The benchmarking WaveApps set of scripts is only the first VeriWave plans. It will follow them with a wireless client roaming test.  Instead of putting a laptop on a cart and rolling it from AP to AP — something that's hard to repeat exactly — this script would let WaveTest emulate the moving client systems, generating traffic on an AP, making it look like one or more clients are moving, and having them virtually "move closer" to other APs on the network.

"We do that for hundreds of clients," says Karoly. "Each has its own roaming profile. We emulate everything the access point would expect a client to do as it moves away — reduce signal strength, introduce impairment to the signal."
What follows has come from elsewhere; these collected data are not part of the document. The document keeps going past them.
(** * Book API: request authentication, response contract and resource handlers

    A shallow embedding of the Express application (routes/auth.js,
    routes/users.js, routes/authors.js, middleware/auth.js,
    middleware/validate.js and the migrations) together with the properties
    of its specification.

    Conventions.
    - The JavaScript runtime is modelled as far as the handlers use it:
      strings are byte strings, numbers are exact rationals extended with
      NaN, the two infinities and the negative zero (rounding of doubles is
      not modelled; every integer below 2^53 is exact).
    - The relational store is an explicit state; every query a handler
      issues is recorded in a log, so that "no store access" is a statement
      about that log.
    - The libraries the application imports (jsonwebtoken, bcrypt,
      validator.js' isEmail and normalizeEmail) are operations of the class
      [Externals]; what is assumed of them is stated as named contracts and
      appears as a hypothesis of the theorems that need it. *)

From Stdlib Require Import String Ascii List ZArith QArith Qround Lia Bool.
From Stdlib Require Import Permutation Sorted DecimalString.
Import ListNotations.

#[local] Set Warnings "-register-all".

Local Open Scope string_scope.
Local Open Scope Z_scope.
Local Open Scope list_scope.

(* ================================================================== *)
(** ** JavaScript values *)

Module JS.

(** A JavaScript number. [Fin q] is a finite double, [Fin 0] the positive
    zero and [NZero] the negative zero. *)
Inductive number :=
| NaN
| PInf
| NInf
| NZero
| Fin (q : Q).

Definition of_Z (z : Z) : number := Fin (inject_Z z).

Definition is_negative (n : number) : bool :=
  match n with
  | NInf | NZero => true
  | Fin q => Z.ltb (Qnum q) 0
  | _ => false
  end.

Definition is_zero (n : number) : bool :=
  match n with
  | NZero => true
  | Fin q => Z.eqb (Qnum q) 0
  | _ => false
  end.

Definition infinity (neg : bool) : number := if neg then NInf else PInf.
Definition zero (neg : bool) : number := if neg then NZero else Fin 0.

(** [a / b] on doubles. *)
Definition div (a b : number) : number :=
  let neg := xorb (is_negative a) (is_negative b) in
  match a, b with
  | NaN, _ | _, NaN => NaN
  | (PInf | NInf), (PInf | NInf) => NaN
  | (PInf | NInf), _ => infinity neg
  | _, (PInf | NInf) => zero neg
  | _, _ =>
      if is_zero b then (if is_zero a then NaN else infinity neg)
      else if is_zero a then zero neg
      else match a, b with
           | Fin x, Fin y => Fin (Qred (x / y))
           | _, _ => NaN
           end
  end.

(** [Math.ceil]. *)
Definition ceil (n : number) : number :=
  match n with
  | Fin q =>
      let c := Qceiling q in
      if Z.eqb c 0 && Z.ltb (Qnum q) 0 then NZero else of_Z c
  | _ => n
  end.
(** *** Scenarios *)

(** A backend that refuses every request. *)
Definition refusing (error : DalError) : ApplicationContextDal := {|
  getApplicationContext := fun _ => Failure error;
  getChangeSetAndEditSession := fun _ => Failure error;
  createEditSessionAndGetChangeSet := fun _ => Failure error;
  createChangeSetAndEditSession := fun _ => Failure error;
  createEditSession := fun _ => Failure error;
  cancelEditSession := fun _ => Failure error
|}.

Definition unauthorized : DalError :=
  {| code := 401%Z; message := "unauthorized" |}.

(** A store in the middle of an edit: one activator, a change set and an
    edit session selected, edit mode on. *)
Definition editing : ApplicationContextStore := {|
  applicationId := Some "application:1";
  activatedBy := {[ "editor" ]};
  applicationName := Some "demo";
  systemsList := [ {| value := "system:1"; label := "production" |} ];
  currentSystem := Some "system:1";
  openChangeSetsList := [ {| value := "changeSet:1"; label := "first" |} ];
  currentChangeSet := Some {| id := "changeSet:1"; name := "first" |};
  currentEditSession := Some {| editSessionId := "editSession:1" |};
  statusBarCtx := Null;
  editMode := true
|}.

Definition editor_ctx : InstanceStoreContext := {|
  activateName := "editor";
  dispatchPath := fun action => "editor/" +:+ default "" action
|}.

End ApplicationContext.

(** ** lodash

    The collection helpers the editor store calls, with the semantics of
    lodash 4: [unionBy] keeps the first element seen for each iteratee value,
    [orderBy] is a stable sort, [remove] drops every match. *)
Module lodash.

Inductive Order : Set := asc | desc.

Section Collections.
Context {A K : Type} `{EqDecision K}.
Variable iteratee : A -> K.

(** [baseUniq]: walk the array, keeping an element when its computed value
    has not been seen. *)
Fixpoint baseUniq (seen : list K) (array : list A) : list A :=
  match array with
  | [] => []
  | x :: rest =>
      if bool_decide (iteratee x ∈ seen)
      then baseUniq seen rest
      else x :: baseUniq (iteratee x :: seen) rest
  end.

Definition unionBy (arrays : list (list A)) : list A :=
  baseUniq [] (concat arrays).

(** [_.remove(array, [path, value])]: the array without the elements whose
    property equals the value. *)
Definition remove (srcValue : K) (array : list A) : list A :=
  filter (fun x => iteratee x <> srcValue) array.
While the roaming test has some benchmarking inherent in it, the two scripts will sell separately. The benchmarking script, on sale first, will cost $6,000. The company is working on additional tests, some of which will roll into the benchmarking scripts as 802.11t is changed. Such updates could include testing client capacity, maximum number of clients that can associate simultaneously, and more.

Why does this matter if you've got products that are Wi-Fi Certified? Karoly says, "Our customers have seen over the last three months, if they interoperate to the Wi-Fi Alliance's specifications, it is just that — interoperation, but with no performance guarantee. Being certified and compliant doesn't mean performance isn't abysmal."